After finding the line with "apply elem_of_union in Ht as [Ht | Ht]." in the entries below, retype exactly each line from there through the line with "by rewrite lookup_insert_ne.", including that final line.

Segment Open

Lemma full_inv_step p st st' :
  ¬ p_maxBlocks p > 0 → full_inv p st → V2_moves p st st' → full_inv p st'.
Proof.
  intros Hmax [Hun Hfull] Hmove. unfold full_inv in *.
  destruct Hmove as [st' Hmain | k t pc' st' Hk Hmove].
  - destruct Hmain; simpl; (split; [done |]); intros Hnone; specialize (Hfull Hnone);
      try done; (apply Forall_app; split; [done | by repeat constructor]).
  - assert (v_tasks st' = v_tasks st) as Ht by by destruct Hmove.
    simpl. rewrite Ht.
    assert (unlimited_values (v_valueCollector st') ∧
            dv_values (v_valueCollector st) ⊆ dv_values (v_valueCollector st'))
      as [Hun' Hgrow].
    { destruct Hmove; simpl; try done.
      destruct (ValueCollect_unlimited (v_valueCollector st) v Hun) as [? ->].
      split; [done |]. apply union_subseteq_r. }
    split; [done |]. intros Hnone.
    assert (v_anyErr st = None) as Hnone' by (destruct Hmove; simpl in *; congruence).
    specialize (Hfull Hnone').
    pose proof (Forall_lookup_1 _ _ _ _ Hfull Hk) as Hpc.
    assert (Forall (λ t, match t_pc t with
                         | TLoadErr | TCap | TCall => True
                         | TCollect vals _ =>
                           ∀ v, v ∈ (V2_block p (t_block t)).1 →
                                v ∈ vals ∨ v ∈ dv_values (v_valueCollector st')
                         | _ =>
                           ∀ v, v ∈ (V2_block p (t_block t)).1 →
                                v ∈ dv_values (v_valueCollector st')
                         end) (v_tasks st)) as Hfull'.
    { eapply Forall_impl; [exact Hfull |]. intros t' Ht'. simpl in Ht'.
      destruct (t_pc t'); try done; intros x Hx; specialize (Ht' x Hx);
        try (by apply Hgrow).
      destruct Ht' as [? | ?]; [by left | right; by apply Hgrow]. }
    apply Forall_insert; [done |].
    destruct t as [kind b pc]. simpl in *.
    destruct Hmove; simpl in *; subst; simpl in *; try done; try congruence.
    + intros x Hx. by left.
    + destruct (ValueCollect_unlimited (v_valueCollector st) v Hun) as [_ ->].
      intros x Hx. destruct (Hpc x Hx) as [Hin | ?].
      * apply elem_of_cons in Hin as [-> | ?]; [right | by left].
        apply elem_of_union. left. by apply elem_of_singleton.
      * right. apply elem_of_union. by right.
    + intros x Hx. destruct (Hpc x Hx) as [Hin | ?]; [| done].
      by apply elem_of_nil in Hin.
    + intros x Hx. destruct (Hpc x Hx) as [Hin | ?]; [| done].
      by apply elem_of_nil in Hin.
Qed.

Lemma V2_run_full_inv p limit sched :
  limit ≤ 0 → ¬ p_maxBlocks p > 0 → full_inv p (V2_run p sched (V2_init limit)).
Proof.
  intros Hlimit Hmax. apply V2_run_invariant; [by apply full_inv_init |].
  intros st st'. by apply full_inv_step.
Qed.

(** The values of a successful typed tag-value search: no value twice,
    every value comes from the call on some block of the registry, and
    for a tenant with neither a byte limit nor a block cap every value
    of every block is there, so that the set of values returned does
    not depend on the schedule. *)
Theorem SearchTagValuesV2_values ctx req i sched limit p resp :
  SearchTagValuesV2_entry ctx req i = inr (limit, p) →
  (SearchTagValuesV2 ctx req i sched).1 = Some (Ok resp) →
  NoDup (TagValuesV2 resp) ∧
  (∀ v, v ∈ TagValuesV2 resp → ∃ b, b ∈ allBlocks i ∧ v ∈ (V2_block p b).1) ∧
  (limit ≤ 0 → p_maxBlocks p = 0 →
   ∀ b v, b ∈ allBlocks i → v ∈ (V2_block p b).1 → v ∈ TagValuesV2 resp).
Proof.
  intros Hentry. unfold SearchTagValuesV2. rewrite Hentry. simpl. intros Hr.
  destruct (SearchTagValuesV2_entry_inr ctx req i limit p Hentry) as (Hi & _).
  pose proof (V2_run_result_inv p limit sched) as Hres.
  destruct (V2_run_origin_inv p limit sched) as (_ & _ & _ & Hsound).
  pose proof (V2_returned_tasks p limit sched) as Htasks.
  pose proof (V2_run_full_inv p limit sched) as Hfull.
  assert (is_Some (V2_result (V2_run p sched (V2_init limit)))) as Hsome
    by (by eexists).
  apply V2_result_returned in Hr.
  unfold result_inv in Hres. rewrite Hr in Hres. destruct Hres as [Hres _].
  destruct (v_anyErr (V2_run p sched (V2_init limit))) as [e |] eqn:He; [done |].
  injection Hres as ->. rewrite Hi in *. simpl. unfold Values.
  split; [apply NoDup_elements |]. split.
  - intros v Hv. apply Hsound. by apply elem_of_elements.
  - intros Hlimit Hmax b v Hb Hv. apply elem_of_elements.
    destruct (Hfull Hlimit ltac:(lia)) as [_ Hall].
    destruct (Htasks b Hsome Hb) as (k & t & Hk & <- & Hlive).
    pose proof (Forall_lookup_1 _ _ _ _ (Hall He) Hk) as Ht. simpl in Ht.
    unfold live in Hlive. destruct (t_pc t); try done; by apply Ht.
Qed.

(** *** The call can always return *)


(** ** Tag-name search (typed): the scopes returned *)

Lemma ScopedCollect_holds_sound (d : ScopedDistinctString) (scope val name t : string) :
  holds (ScopedCollect d scope val) name t → (name = scope ∧ t = val) ∨ holds d name t.
Proof.
  unfold ScopedCollect, holds.
  destruct (sds_limExceeded d); [by right |].
  case_bool_decide; [by right |].
  destruct (_ && _); simpl; [by right |].
  intros (col & Hcol & Ht).
  destruct (decide (name = scope)) as [-> | Hne].
  - rewrite lookup_insert_eq in Hcol. injection Hcol as <-.
    apply elem_of_union in Ht as [Ht | Ht].
    + apply elem_of_singleton in Ht. by left.
    + right. destruct (sds_cols d !! scope) as [c |]; simpl in Ht.
      * by exists c.
      * by apply elem_of_empty in Ht.
  - rewrite lookup_insert_ne in Hcol by done. right. by exists col.
Qed.

Lemma ScopedCollect_holds_unlimited (d : ScopedDistinctString) (scope val name t : string) :
  unlimited_scoped d →
  unlimited_scoped (ScopedCollect d scope val) ∧
  ((name = scope ∧ t = val) ∨ holds d name t → holds (ScopedCollect d scope val) name t).
Proof.
  intros [Hmax Hex]. unfold ScopedCollect, holds. rewrite Hex.
  case_bool_decide as Hin.
  - split; [done |]. intros [[-> ->] | ?]; [| done].
    destruct (sds_cols d !! scope) as [c |]; simpl in Hin.
    + by exists c.
    + by apply elem_of_empty in Hin.
  - rewrite (bool_decide_false (0 < sds_maxLen d)) by lia. simpl.
    split; [by split |].
    intros [[-> ->] | (col & Hcol & Ht)].
    + eexists. rewrite lookup_insert_eq. split; [done |].
      apply elem_of_union. left. by apply elem_of_singleton.
    + destruct (decide (name = scope)) as [-> | Hne].
      * eexists. rewrite lookup_insert_eq. split; [done |].
        apply elem_of_union. right. by rewrite Hcol.
      * exists col. by rewrite lookup_insert_ne.
Qed.

Lemma collectTags_holds_sound (tags : list (string * AttributeScope))
    (d : ScopedDistinctString) (name t : string) :
  holds (collectTags d tags) name t →
  holds d name t ∨ ∃ scope, (t, scope) ∈ tags ∧ AttributeScope_String scope = name.
Proof.
  unfold collectTags. revert d.
  induction tags as [| [t' scope'] tags IH]; intros d; simpl; [by left |].
  intros Hh. destruct (IH _ Hh) as [Hd | (scope & Hin & Hname)].
  - apply ScopedCollect_holds_sound in Hd as [[-> ->] | ?]; [| by left].
    right. exists scope'. split; [by left | done].
  - right. exists scope. split; [by right | done].
Qed.

Lemma collectTags_holds_unlimited (tags : list (string * AttributeScope))
    (d : ScopedDistinctString) (name t : string) :
  unlimited_scoped d →
  unlimited_scoped (collectTags d tags) ∧
  (holds d name t ∨ (∃ scope, (t, scope) ∈ tags ∧ AttributeScope_String scope = name) →
   holds (collectTags d tags) name t).
Proof.
  unfold collectTags. revert d.
  induction tags as [| [t' scope'] tags IH]; intros d Hun; simpl.
  { split; [done |]. intros [? | (scope & Hin & _)]; [done |].
    by apply elem_of_nil in Hin. }
  destruct (ScopedCollect_holds_unlimited d (AttributeScope_String scope') t' name t Hun)
    as [Hun' Hstep].
  destruct (IH _ Hun') as [Hun'' Hrest].
  split; [done |]. intros [Hd | (scope & Hin & Hname)].
  - apply Hrest. left. apply Hstep. by right.
  - apply elem_of_cons in Hin as [[= -> ->] | Hin].
    + apply Hrest. left. apply Hstep. by left.
    + apply Hrest. right. by exists scope.
Qed.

Segment Closed

:: SOLUTION TO THIS TASK ::
    apply elem_of_union in Ht as [Ht | Ht].
    + apply elem_of_singleton in Ht. by left.
    + right. destruct (sds_cols d !! scope) as [c |]; simpl in Ht.
      * by exists c.
      * by apply elem_of_empty in Ht.
  - rewrite lookup_insert_ne in Hcol by done. right. by exists col.
Qed.

Lemma ScopedCollect_holds_unlimited (d : ScopedDistinctString) (scope val name t : string) :
  unlimited_scoped d →
  unlimited_scoped (ScopedCollect d scope val) ∧
  ((name = scope ∧ t = val) ∨ holds d name t → holds (ScopedCollect d scope val) name t).
Proof.
  intros [Hmax Hex]. unfold ScopedCollect, holds. rewrite Hex.
  case_bool_decide as Hin.
  - split; [done |]. intros [[-> ->] | ?]; [| done].
    destruct (sds_cols d !! scope) as [c |]; simpl in Hin.
    + by exists c.
    + by apply elem_of_empty in Hin.
  - rewrite (bool_decide_false (0 < sds_maxLen d)) by lia. simpl.
    split; [by split |].
    intros [[-> ->] | (col & Hcol & Ht)].
    + eexists. rewrite lookup_insert_eq. split; [done |].
      apply elem_of_union. left. by apply elem_of_singleton.
    + destruct (decide (name = scope)) as [-> | Hne].
      * eexists. rewrite lookup_insert_eq. split; [done |].
        apply elem_of_union. right. by rewrite Hcol.
      * exists col. by rewrite lookup_insert_ne.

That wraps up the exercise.